4.3.3 Update Parameters

The backward_propagation function has computed the gradient descent for $dW1, db1, dW2, db2$. W update our parameters by following rule:

\[\begin{align} W^{[1]} &:= W^{[1]} - \alpha\frac{\partial{\mathcal{L}}}{\partial{W^{[1]}}}\\ W^{[2]} &:= W^{[2]} - \alpha\frac{\partial{\mathcal{L}}}{\partial{W^{[2]}}}\\ b^{[1]} &:= b^{[1]} - \alpha\frac{\partial{\mathcal{L}}}{\partial{b^{[1]}}}\\ b^{[2]} &:= b^{[2]} - \alpha\frac{\partial{\mathcal{L}}}{\partial{b^{[2]}}}\\ \end{align}\]
  • The learning rate $\displaystyle\alpha$ is a tuning parameter in an optimization algorithm that determines the step size at each iteration while moving toward a minimum of a loss function. The figure below demonstrates how good and bad learning rates impact on trainng the model.

gif

Figure 3:The gradient descent algorithm with a good learning rate (converging) and a bad learning rate (diverging). Images courtesy of Adam Harley.
%%add_to OneHiddenLayerNN
def update_paramenters(self):
  """
  Update the parameters using gradient descent and learning rate
  """

  self.W1 = self.W1 - self.learning_rate * self.dW1
  self.b1 = self.b1 - self.learning_rate * self.db1
  self.W2 = self.W2 - self.learning_rate * self.dW2
  self.b2 = self.b2 - self.learning_rate * self.db2

4.4 Training model

By now, we have defined all the parts to build a neural network with 1 hidden layer. It’s time to put all together.

%%add_to OneHiddenLayerNN
def train(self, X, Y, n_iterations=10000, learning_rate=0.001, print_log=False):
  """

  Arguments:
  X -- input data of size (self.n_input_size, m)
  Y -- true label vector with dim (1, number of example)
  n_iterations -- number of iterations through the data examples
  learning_rate -- step size for each iteration
   print_log -- print the loss every n steps
  """

  self.learning_rate = learning_rate

  for i in range(n_iterations):
    self.forward_propagation(X)
    self.compute_cost(Y)
    self.backward_propagation(X, Y)
    self.update_paramenters()

    if (print_log and i%1000 == 0):
      print("Iteration: %i - Cost: %f" %(i, self.cost))

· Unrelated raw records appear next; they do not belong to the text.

(* ===== verification/Json.v ===== *)
(** * JSON values (third_party/include/json.hpp), as db/json2sql.cpp uses them

    The value type of nlohmann::json 3.7.3 with the operations the SQL builder
    calls, and its serialiser in the mode the builder uses: compact, not
    ASCII-only, throwing on invalid UTF-8.  The representation of a floating-point
    number and its text are parameters here, which [JsonFloat] instantiates with
    the 64 bits of a double and the model of [dump_float]. *)
From stdpp Require Import prelude strings.
From Stdlib Require Import Ascii ZArith Lia.
From S2P Require Import Prelude CxxLib CxxMap.

Local Open Scope Z_scope.

(** Where the lexer is: characters read, characters read in this line, lines read. *)
Record position_t := mk_position {
  chars_read_total : Z;
  chars_read_current_line : Z;
  lines_read : Z
}.

(** The exceptions, by the number the library gives them; a parse error carries
    its position and its text. *)
Inductive json_exception : Type :=
| json_parse_error (id : Z) (pos : position_t) (what : str)
| type_error (id : Z)
| invalid_iterator (id : Z)
| json_out_of_range (id : Z).

(** ** UTF-8 decoding *)

Definition UTF8_ACCEPT : Z := 0.
Definition UTF8_REJECT : Z := 1.

Definition utf8d : list Z :=
  [0; 0; 0; 0; 0; 0; 0; 0; 0; 0; 0; 0; 0; 0; 0; 0; 0; 0; 0; 0; 0; 0; 0; 0; 0; 0; 0; 0; 0; 0; 0; 0;
   0; 0; 0; 0; 0; 0; 0; 0; 0; 0; 0; 0; 0; 0; 0; 0; 0; 0; 0; 0; 0; 0; 0; 0; 0; 0; 0; 0; 0; 0; 0; 0;
   0; 0; 0; 0; 0; 0; 0; 0; 0; 0; 0; 0; 0; 0; 0; 0; 0; 0; 0; 0; 0; 0; 0; 0; 0; 0; 0; 0; 0; 0; 0; 0;
   0; 0; 0; 0; 0; 0; 0; 0; 0; 0; 0; 0; 0; 0; 0; 0; 0; 0; 0; 0; 0; 0; 0; 0; 0; 0; 0; 0; 0; 0; 0; 0;
   1; 1; 1; 1; 1; 1; 1; 1; 1; 1; 1; 1; 1; 1; 1; 1; 9; 9; 9; 9; 9; 9; 9; 9; 9; 9; 9; 9; 9; 9; 9; 9;
   7; 7; 7; 7; 7; 7; 7; 7; 7; 7; 7; 7; 7; 7; 7; 7; 7; 7; 7; 7; 7; 7; 7; 7; 7; 7; 7; 7; 7; 7; 7; 7;
   8; 8; 2; 2; 2; 2; 2; 2; 2; 2; 2; 2; 2; 2; 2; 2; 2; 2; 2; 2; 2; 2; 2; 2; 2; 2; 2; 2; 2; 2; 2; 2;
   10; 3; 3; 3; 3; 3; 3; 3; 3; 3; 3; 3; 3; 4; 3; 3; 11; 6; 6; 6; 5; 8; 8; 8; 8; 8; 8; 8; 8; 8; 8; 8;
   0; 1; 2; 3; 5; 8; 7; 1; 1; 1; 4; 6; 1; 1; 1; 1; 1; 1; 1; 1; 1; 1; 1; 1; 1; 1; 1; 1; 1; 1; 1; 1;
   1; 0; 1; 1; 1; 1; 1; 0; 1; 0; 1; 1; 1; 1; 1; 1; 1; 2; 1; 1; 1; 1; 1; 2; 1; 2; 1; 1; 1; 1; 1; 1;
   1; 1; 1; 1; 1; 1; 1; 2; 1; 1; 1; 1; 1; 1; 1; 1; 1; 2; 1; 1; 1; 1; 1; 1; 1; 2; 1; 1; 1; 1; 1; 1;
   1; 1; 1; 1; 1; 1; 1; 3; 1; 3; 1; 1; 1; 1; 1; 1; 1; 3; 1; 1; 1; 1; 1; 3; 1; 3; 1; 1; 1; 1; 1; 1;
   1; 3; 1; 1; 1; 1; 1; 1; 1; 1; 1; 1; 1; 1; 1; 1].

Definition utf8d_at (i : Z) : Z := nth (Z.to_nat i) utf8d UTF8_REJECT.

(** The new state and code point. *)
Definition decode (state codep byte : Z) : Z * Z :=
  let type := utf8d_at byte in
  let codep' := if negb (state =? UTF8_ACCEPT)
                then Z.lor (Z.land byte 63) (wrap_u 32 (Z.shiftl codep 6))
                else Z.land (Z.shiftr 255 type) byte in
  (utf8d_at (256 + state * 16 + type), codep').

(** ** Strings *)

Definition lower_hex (d : Z) : ascii := char_of_Z (if d <? 10 then 48 + d else 87 + d).

(** [snprintf] with a backslash, u and %04x of a 16-bit value. *)
Definition u_escape (n : Z) : str :=
  lit "\u" ++ [lower_hex (Z.land (Z.shiftr n 12) 15); lower_hex (Z.land (Z.shiftr n 8) 15);
               lower_hex (Z.land (Z.shiftr n 4) 15); lower_hex (Z.land n 15)].

(** What an accepted code point writes; [byte] is the last byte of its encoding. *)
Definition escape_codepoint (codepoint : Z) (byte : ascii) : str :=
  if codepoint =? 8 then lit "\b"
  else if codepoint =? 9 then lit "\t"
  else if codepoint =? 10 then lit "\n"
  else if codepoint =? 12 then lit "\f"
  else if codepoint =? 13 then lit "\r"
  else if codepoint =? 34 then ["\"%char; ascii_of_nat 34]
  else if codepoint =? 92 then lit "\\"
  else if codepoint <=? 31 then u_escape codepoint
  else [byte].

Local Open Scope cxx_scope.

(** [string_buffer], of 512 bytes: storing bytes at its end, of which the program
    counts those in use; [snprintf] stores a NUL after its text, and a store past
    the end is undefined. *)
Definition buffer_size : Z := 512.

Definition buffer_put (string_buffer bytes : str) : outcome json_exception str :=
  if str_size string_buffer + str_size bytes <? buffer_size then Ret (string_buffer ++ bytes) else Undef.

(** The loop of [dump_escaped], [ensure_ascii] false and errors strict: what has
    been written to the output, the buffer, the state of the decoder. *)
Fixpoint dump_escaped_loop (o string_buffer : str) (state codep : Z) (s : str) : outcome json_exception str :=
  match s with
  | [] =>
      if state =? UTF8_ACCEPT then
        Ret (if 0 <? str_size string_buffer then o ++ string_buffer else o)
      else Throw (type_error 316)
  | c :: s' =>
      let '(state', codep') := decode state codep (uchar c) in
      if state' =? UTF8_ACCEPT then
        let! string_buffer' := buffer_put string_buffer (escape_codepoint codep' c) in
        if buffer_size - str_size string_buffer' <? 13
        then dump_escaped_loop (o ++ string_buffer') [] state' codep' s'
        else dump_escaped_loop o string_buffer' state' codep' s'
      else if state' =? UTF8_REJECT then Throw (type_error 316)
      else
        let! string_buffer' := buffer_put string_buffer [c] in
        dump_escaped_loop o string_buffer' state' codep' s'
  end.

(** The first code point is not initialised; it is overwritten before it is read. *)
Definition dump_escaped (s : str) : outcome json_exception str :=
  dump_escaped_loop [] [] UTF8_ACCEPT 0 s.

(** ** Integers *)

(** The counting loop; 64-bit values need at most five turns. *)
Fixpoint count_digits (fuel : nat) (x n_digits : Z) : Z :=
  match fuel with
  | O => n_digits
  | S fuel' =>
      if x <? 10 then n_digits
      else if x <? 100 then n_digits + 1
      else if x <? 1000 then n_digits + 2
      else if x <? 10000 then n_digits + 3
      else count_digits fuel' (x / 10000) (n_digits + 4)
  end.

Definition digit_char (d : Z) : ascii := char_of_Z (48 + d).

(** [digits_to_99[i]]. *)
Definition two_digits (i : Z) : str := [digit_char (i / 10); digit_char (i mod 10)].

(** The loop that fills the buffer from the right, two digits a turn; 64-bit
    values need at most ten turns. *)
Fixpoint fill_digits (fuel : nat) (abs_value : Z) (written : str) : Z * str :=
  match fuel with
  | O => (abs_value, written)
  | S fuel' =>
      if 100 <=? abs_value
      then fill_digits fuel' (abs_value / 100) (two_digits (abs_value mod 100) ++ written)
      else (abs_value, written)
  end.

(** [remove_sign] of a negative value. *)
Definition remove_sign (x : Z) : Z := wrap_u 64 (wrap_u 64 (- (x + 1)) + 1).

(** [dump_integer]: the written digits must be as many as were counted, or the
    characters printed are not those written. *)
Definition dump_integer (x : Z) : outcome json_exception str :=
  if x =? 0 then Ret (lit "0")
  else
    let is_negative := x <? 0 in
    let abs_value := if is_negative then remove_sign x else x in
    let n_chars := count_digits 5 abs_value 1 in
    let '(v, written) := fill_digits 10 abs_value [] in
    let digits := (if 10 <=? v then two_digits v else [digit_char v]) ++ written in
    if str_size digits =? n_chars
    then Ret ((if is_negative then lit "-" else []) ++ digits)
    else Undef.

(** ** Values *)

#[warnings="-register-all"]
Inductive json (F : Type) : Type :=
| Null
| Object (m : list (str * json F))   (* in key order *)
| Array (a : list (json F))
| String_ (s : str)
| Boolean (b : bool)
| NumberInteger (i : Z)              (* int64_t *)
| NumberUnsigned (u : Z)             (* uint64_t *)
| NumberFloat (f : F)
| Discarded.
Arguments Null {F}.
Arguments Object {F} m.
Arguments Array {F} a.
Arguments String_ {F} s.
Arguments Boolean {F} b.
Arguments NumberInteger {F} i.
Arguments NumberUnsigned {F} u.
Arguments NumberFloat {F} f.
Arguments Discarded {F}.

Definition quote : ascii := ascii_of_nat 34.

Section dump.
Context {F : Type} (dump_float : F -> str).

(** [serializer::dump] without indentation. *)
Fixpoint dump (v : json F) : outcome json_exception str :=
  match v with
  | Object m =>
      let! body :=
        (fix members (m : list (str * json F)) : outcome json_exception str :=
           match m with
           | [] => Ret []
           | (k, x) :: m' =>
               let! key := dump_escaped k in
               let! value := dump x in
               let member := [quote] ++ key ++ [quote; ":"%char] ++ value in
               match m' with
               | [] => Ret member
               | _ :: _ => let! rest := members m' in Ret (member ++ lit "," ++ rest)
               end
           end) m in
      Ret (lit "{" ++ body ++ lit "}")
  | Array a =>
      let! body :=
        (fix elements (a : list (json F)) : outcome json_exception str :=
           match a with
           | [] => Ret []
           | x :: a' =>
               let! value := dump x in
               match a' with
               | [] => Ret value
               | _ :: _ => let! rest := elements a' in Ret (value ++ lit "," ++ rest)
               end
           end) a in
      Ret (lit "[" ++ body ++ lit "]")
  | String_ s => let! body := dump_escaped s in Ret ([quote] ++ body ++ [quote])
  | Boolean true => Ret (lit "true")
  | Boolean false => Ret (lit "false")
  | NumberInteger i => dump_integer i
  | NumberUnsigned u => dump_integer u
  | NumberFloat f => Ret (dump_float f)
  | Discarded => Ret (lit "<discarded>")
  | Null => Ret (lit "null")
  end.

(** ** Access *)

Definition is_object (v : json F) : bool := match v with Object _ => true | _ => false end.

(** [empty]. *)
Definition json_empty (v : json F) : bool :=
  match v with
  | Null => true
  | Array a => match a with [] => true | _ => false end
  | Object m => match m with [] => true | _ => false end
  | _ => false
  end.

(** The values from [begin] to [end]: a scalar is one value, null is none. *)
Definition json_values (v : json F) : list (json F) :=
  match v with
  | Object m => map snd m
  | Array a => a
  | Null => []
  | _ => [v]
  end.

(** The entries from [begin] to [end], for a loop that asks for the keys:
    [key] throws for an iterator over anything but an object. *)
Definition json_entries (v : json F) : outcome json_exception (list (str * json F)) :=
  match v with
  | Object m => Ret m
  | _ => match json_values v with
         | [] => Ret []
         | _ :: _ => Throw (invalid_iterator 207)
         end
  end.

(** [--end()]: decrementing the end iterator of an empty container. *)
Definition before_end (v : json F) : outcome json_exception unit :=
  match v with
  | Object [] | Array [] => Undef
  | _ => Ret tt
  end.

(** [at(key)], [operator[](key) = value], [erase(key)], [find(key)]. *)
Definition json_at (v : json F) (key : str) : outcome json_exception (json F) :=
  match v with
  | Object m => match map_get key m with
                | Some x => Ret x
                | None => Throw (json_out_of_range 403)
                end
  | _ => Throw (type_error 304)
  end.

Definition json_assign (v : json F) (key : str) (x : json F) : outcome json_exception (json F) :=
  match v with
  | Null => Ret (Object (map_set key x []))
  | Object m => Ret (Object (map_set key x m))
  | _ => Throw (type_error 305)
  end.

Definition json_erase (v : json F) (key : str) : outcome json_exception (json F) :=
  match v with
  | Object m => Ret (Object (map_erase key m))
  | _ => Throw (type_error 307)
  end.

Definition json_find (v : json F) (key : str) : option (json F) :=
  match v with
  | Object m => map_get key m
  | _ => None
  end.

End dump.

Example dump_example :
  dump (F := unit) (fun _ => lit "1.5")
    (Object [(lit "a", Array [NumberInteger (-12); NumberFloat tt; Null]); (lit "b", String_ (lit "x\y"))]) =
  Ret ([lit "{"; [quote]; lit "a"; [quote]; lit ":[-12,1.5,null],"; [quote]; lit "b"; [quote]; lit ":";
        [quote]; lit "x\\y"; [quote]; lit "}"] ≫= id).
Proof. vm_compute. reflexivity. Qed.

4.5 Model Prediction and Evaluation.

4.5.1 Prediction

The predict function will output predictions for an input set by using the forward propagation with learned parameters that the model has optimized.

Our prediction is binary, which means on $0$ or $1$, so we use some threshold to classify them.

\[\begin{cases} 1&\text{if $\widehat{Y}$ > threshold}\\ 0&\text{otherwise} \end{cases}\]
%%add_to OneHiddenLayerNN
def predict(self, X):
  """
  Predict a class for each example in X using learned parameters

  Arguments:
  X -- input data of size (self.n_input_size, m)
  """

  Z1 = np.dot(self.W1, X) + self.b1
  A1 = np.tanh(Z1)
  Z2 = np.dot(self.W2, A1) + self.b2
  A2 = self.sigmoid(Z2)

  return A2 > 0.5

4.5.2 Evaluation.

The evaluate function computes the accuracy of the model, the output will be the percent accuracy that the model performance compare to the ground truth $(Y)$.

%%add_to OneHiddenLayerNN
def evaluate(self, X, Y):
  """
  Evaluate model accuracy

  Arguments:
  X -- input data of size (self.n_input_size, m)
  Y -- true label vector with dim (1, number of example)
  """

  Z1 = np.dot(self.W1, X) + self.b1
  A1 = np.tanh(Z1)
  Z2 = np.dot(self.W2, A1) + self.b2
  A2 = self.sigmoid(Z2)

  result = {"accuracy": (100 - np.mean(np.abs(A2 - Y))*100)}
  return result

5. Test the Model

Let’s train the model and see how it compares to the ealier Logistic Regression model on our dataset.

# Define layer units
n_input_layer  = X.shape[0]
n_hidden_layer = 5
n_output_layer = Y.shape[0]

nn_model = OneHiddenLayerNN(n_input_layer, n_hidden_layer, n_output_layer)
nn_model.train(X, Y, n_iterations=5000, learning_rate=1.2, print_log=True)
nn_model.evaluate(X,Y)
Iteration: 0 - Cost: 0.693114
Iteration: 1000 - Cost: 0.285105
Iteration: 2000 - Cost: 0.070895
Iteration: 3000 - Cost: 0.053353
Iteration: 4000 - Cost: 0.050997

{'accuracy': 97.24793573791678}
  • The model’s accuracy is now 97%, compare to 87% from Logistic Regression model.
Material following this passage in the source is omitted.